5. Le dispositif microfluidique selon l'une quelconque des revendications précédentes,
dans lequel la cavité (200) formée par la chambre de réaction présente une forme sans
coin.
6. Le dispositif microfluidique selon l'une quelconque des revendications précédentes,
dans lequel chacun des orifices d'entrée présentent une même forme, géométrie et/ou
résistance fluidique, et/ou dans lequel chacun des orifices de sortie présente une
même forme, géométrie et/ou résistance fluidique.
7. Le dispositif microfluidique selon l'une quelconque des revendications précédentes,
la chambre de réaction et au moins une partie des canaux microfluidiques étant implémentées
sur la puce, le dispositif microfluidique comprenant de plus des soupapes pour la
commande du flux de réactifs dans les canaux microfluidiques, moyennant quoi les soupapes
sont positionnées hors de la puce.
8. Un système microfluidique (400) comprenant une pluralité de dispositifs microfluidiques
selon l'une quelconque des revendications précédentes, la pluralité de chambres de
réaction fluidiques étant positionnée dans un réseau.
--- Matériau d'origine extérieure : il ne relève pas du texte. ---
Lemma returns_get : returns (@get S).
Proof. intros s w. now exists s. Qed.

Lemma returns_logger :
  forall (lvl : level) (fmt : string) (arg : option exn), returns (@logger S lvl fmt arg).
Proof. intros lvl fmt arg s w. now exists tt. Qed.

Lemma returns_bind :
  forall {A B} (m : M S A) (k : A -> M S B),
    returns m -> (forall a, returns (k a)) -> returns (bind m k).
Proof.
  intros A B m k Hm Hk s w. unfold bind. destruct (Hm s w) as [a Ha].
  destruct (m s w) as [[r s1] w1]. cbn in Ha. subst r. apply Hk.
Qed.

(** A handler that catches everything and cannot raise makes the whole
    [try] statement unable to raise. *)
Lemma returns_try_except :
  forall {A} (body : M S A) (handler : exn -> M S A),
    (forall e, returns (handler e)) ->
    returns (try_except body (fun _ => true) handler).
Proof.
  intros A body handler Hh s w. unfold try_except.
  destruct (body s w) as [[[a | e] s1] w1]; [ now exists a | apply Hh ].
Qed.

End Returns.

Lemma bulk_handler_returns :
  forall (unsupported failed : string) (e : exn),
    returns (SensorManager.bulk_handler unsupported failed e).
Proof.
  intros unsupported failed e. unfold SensorManager.bulk_handler.
  destruct (is_NotImplementedError e); apply returns_logger.
Qed.

Ltac returns_step :=
  lazymatch goal with
  | |- returns (ret _) => apply returns_ret
  | |- returns get => apply returns_get
  | |- returns (logger _ _ _) => apply returns_logger
  | |- returns (SensorManager.bulk_handler _ _ _) => apply bulk_handler_returns
  | |- returns (bind _ _) => apply returns_bind; [ | intros ? ]
  | |- returns (try_except _ (fun _ => true) _) => apply returns_try_except; intros ?
  | |- returns (SensorManager.when ?b _) => unfold SensorManager.when; destruct b
  | |- returns (if ?b then _ else _) => destruct b
  end.

Lemma sleep_all_returns : returns SensorManager.sleep_all.
Proof. unfold SensorManager.sleep_all. repeat returns_step. Qed.

Lemma wake_up_all_returns : returns SensorManager.wake_up_all.
Proof. unfold SensorManager.wake_up_all. repeat returns_step. Qed.

Lemma stc31c_sleep_frame : frame any_change STC31CSensor.sleep.
Proof. unfold STC31CSensor.sleep. frame_auto. Qed.

Lemma stc31c_wake_up_frame : frame any_change STC31CSensor.wake_up.
Proof. unfold STC31CSensor.wake_up. frame_auto. Qed.

Lemma shtc3_sleep_frame : frame any_change SHTC3Sensor.sleep.
Proof. unfold SHTC3Sensor.sleep. frame_auto. Qed.

Lemma shtc3_wake_up_frame : frame any_change SHTC3Sensor.wake_up.
Proof. unfold SHTC3Sensor.wake_up. frame_auto. Qed.

Lemma sps30_sleep_frame : frame any_change SPS30Sensor.sleep.
Proof. unfold SPS30Sensor.sleep. frame_auto. Qed.

Lemma sps30_wake_up_frame : frame any_change SPS30Sensor.wake_up.
Proof. unfold SPS30Sensor.wake_up. frame_auto. Qed.

Lemma bulk_handler_frame :
  forall (unsupported failed : string) (e : exn),
    frame same_shape (SensorManager.bulk_handler unsupported failed e).
Proof.
  intros unsupported failed e. unfold SensorManager.bulk_handler. frame_auto.
Qed.

Ltac bulk_frame :=
  repeat first
    [ apply bulk_handler_frame
    | apply on_stc31c_frame;
      first [ apply stc31c_sleep_frame | apply stc31c_wake_up_frame ]
    | apply on_shtc3_frame;
      first [ apply shtc3_sleep_frame | apply shtc3_wake_up_frame ]
    | apply on_sps30_frame;
      first [ apply sps30_sleep_frame | apply sps30_wake_up_frame
            | apply sps30_stop_measurement_frame | apply (frame_get any_change) ]
    | frame_step ].

Lemma sleep_all_frame : frame same_shape SensorManager.sleep_all.
Proof. unfold SensorManager.sleep_all, SensorManager.when. bulk_frame. Qed.

Lemma wake_up_all_frame : frame same_shape SensorManager.wake_up_all.
Proof. unfold SensorManager.wake_up_all, SensorManager.when. bulk_frame. Qed.

Lemma sleep_all_attempts :
  forall (self : SensorManager.t) (w : world),
    let a1 := attempt (SensorManager.enable_stc31c self) (SensorManager.stc31c self)
                STC31CSensor.sleep "STC31C sensor does not support sleep mode"
                "Failed to put STC31C to sleep: %s" w in
    let a2 := attempt (SensorManager.enable_shtc3 self) (SensorManager.shtc3 self)
                SHTC3Sensor.sleep "SHTC3 sensor does not support sleep mode"
                "Failed to put SHTC3 to sleep: %s" (snd a1) in
    let a3 := attempt (SensorManager.enable_sps30 self) (SensorManager.sps30 self)
                stop_then_sleep "SPS30 sensor does not support sleep mode"
                "Failed to put SPS30 to sleep: %s" (snd a2) in
    SensorManager.sleep_all self w
    = (Return tt,
       {| SensorManager.enable_stc31c := SensorManager.enable_stc31c self;
          SensorManager.enable_shtc3 := SensorManager.enable_shtc3 self;
          SensorManager.enable_sps30 := SensorManager.enable_sps30 self;
          SensorManager.stc31c := fst a1;
          SensorManager.shtc3 := fst a2;
          SensorManager.sps30 := fst a3 |},
       snd a3).
Proof.
  intros [e1 e2 e3 o1 o2 o3] w.
  unfold SensorManager.sleep_all, SensorManager.when, SensorManager.on_stc31c,
    SensorManager.on_shtc3, SensorManager.on_sps30, SensorManager.bulk_handler,
    attempt, stop_then_sleep, STC31CSensor.sleep, SHTC3Sensor.sleep,
    SPS30Sensor.stop_measurement, SPS30Sensor.sleep.
  destruct e1, o1 as [s1 | ], e2, o2 as [s2 | ], e3, o3 as [s3 | ];
    exec; reflexivity.
Qed.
9. Un système microfluidique selon la revendication 8, dans lequel le système microfluidique
est un système de diagnostic.
10. Un système microfluidique selon la revendication 9, dans lequel le système microfluidique
comprend au moins un dispositif microfluidique comprenant cinq entrées de réactif
pour la réalisation du séquençage ADN.
11. Un procédé de création d'une réaction dans une chambre de réaction microfluidique
d'un dispositif microfluidique selon l'une quelconque des revendications 1 à 7, le
procédé comprenant
- pendant la réaction cible le maintien continu d'un flux de réactif (s) qui ont besoin
d'interagir, introduisant ainsi un volume continu de flux dans la chambre de réaction
et un volume continu égal de flux hors de la chambre de réaction,
dans lequel le flux continu hors de la chambre de réaction se produit à travers des
sorties dans des canaux microfluidiques de réactifs non souhaités dans la réaction
cible, empêchant ainsi des réactifs non souhaités dans la réaction cible et se diffusant
spontanément vers la chambre de réaction d'entrer dans la chambre de réaction par
leur balayage dans la sortie par le flux continu hors de la chambre de réaction à
travers les sorties.
12. Le procédé selon la revendication 11, le procédé étant un procédé de diagnostic.
13. Le procédé selon l'une quelconque des revendications 11 ou 12, dans lequel la réaction
cible fait partie d'une étape de séquençage ADN.